While some beers benefit from careful, controlled oxidization (like lambics and slowly-aged barley wines), oxygen exposure is often considered the kiss of death by brewers, as it leads directly to that stale taste nobody wants — even in beer you've just purchased. Whether you describe it as "wet cardboard," "leather," or some other colorful descriptor, oxygen is usually why the drink tastes stale. The tricky part is that brewers don't just have to watch out for it at one point during the process: Oxidation can show up at any time from brewing to packaging.
Stale beer from the store was most likely oxidized during bottling
While oxygen is vital to activating the yeast during beer making, it's virtually impossible to avoid too much exposure to the gas during the entire process, as brewers aren't preparing it in the cold, lifeless vacuum of space. The key is controlling it because the more oxidized a beer becomes, the more likely it'll taste stale. And, while oxidation can show up at any time, caused by things like too much stirring of the mash or not enough splashing of the wort while it's being recirculated, the biggest issue is if the exposure occurs while beer is being packaged into bottles or cans. Breweries are more likely to catch it earlier in the process, so most beer that's stale directly from store shelves likely hit oxidation during bottling.
How you store beer also has a significant effect on this process, though. Oxidation increases as temperature goes up, meaning your beer will go bad faster if stored at room temperature — or worse, in the heat. Refrigerated beer isn't just refreshing, it's actually fresher.

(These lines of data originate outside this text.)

Definition vfs_seek (file : vfs_file) (pos : Z) : M (Z * vfs_file) :=
  ops ← regular_ops file;
  match ops with
  | Some (o, i) =>
      match fo_seek o with
      | Some sk =>
          k ← backend (fun w => sk w i file pos);
          file ← refresh_file (with_position file k.2);
          mret (if k.1 =? 0 then 0 else - EIO, file)
      | None => mret (- ESPIPE, file)
      end
  | None => mret (- ESPIPE, file)
  end.

Definition vfs_truncate (file : vfs_file) : M (Z * vfs_file) :=
  ops ← regular_ops file;
  match ops with
  | None => mret (- EISDIR, file)
  | Some (_, i) =>
      match (if operations i =? 0 then None else op_truncate (operations i)) with
      | None => mret (- EROFS, file)
      | Some f =>
          r ← backend (fun w => f w i);
          file ← refresh_file (if r =? 0 then with_position file 0 else file);
          mret (if r =? 0 then 0 else - EIO, file)
      end
  end.

(** ** Directories *)
Definition VFS_READDIR_MOUNT_PHASE : Z := 0x80000000.

(** The result, the cookie and the entry. *)
Definition iterate (dir : vnode) (index : Z) : M (Z * Z * vfs_dirent) :=
  if negb (type dir =? VFS_NODE_DIRECTORY) then mret (- ENOTDIR, index, zero_dirent) else
  match (if file_operations dir =? 0 then None else fo_iterate (file_operations dir)) with
  | None => mret (- EIO, index, zero_dirent)
  | Some f => r ← backend (fun w => f w dir index); mret (if r.1.1 <? 0 then - EIO else r.1.1, r.1.2, r.2)
  end.

Definition backing_has_child (dir : vnode) (name : list Z) : M bool :=
  if operations dir =? 0 then mret false else
  a ← target_of dir name;
  _ ← vfs_inode_put a;
  mret (negb (a =? 0)).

There are rare times when oxygen is helpful to beer
There are, however, a couple of instances where too much oxygen does actually help in brewing. Chief among these is that oxygen is the key to providing the flavor of lambic beers. There's a particular strain of yeast known as Brettanomyces – responsible for beers like lambics and Flanders red ales — that converts ethanol and sugars into acetic acid when exposed to oxygen. Instead of creating a stale taste, this results in the strong taste lambic beer is known for. This takes time to reach its full effect, though, which is why, unlike most beers, lambics can be aged for up to three years.
Still, this is the exception rather than the rule, and oxygen typically harms rather than helps during brewing. If you're stuck with a six-pack of skunky or stale beer, though, take heart that it could've been a lot worse. If it had instead continued to ferment after bottling, it could've fully detonated, like Trader Joe's ginger beer once did.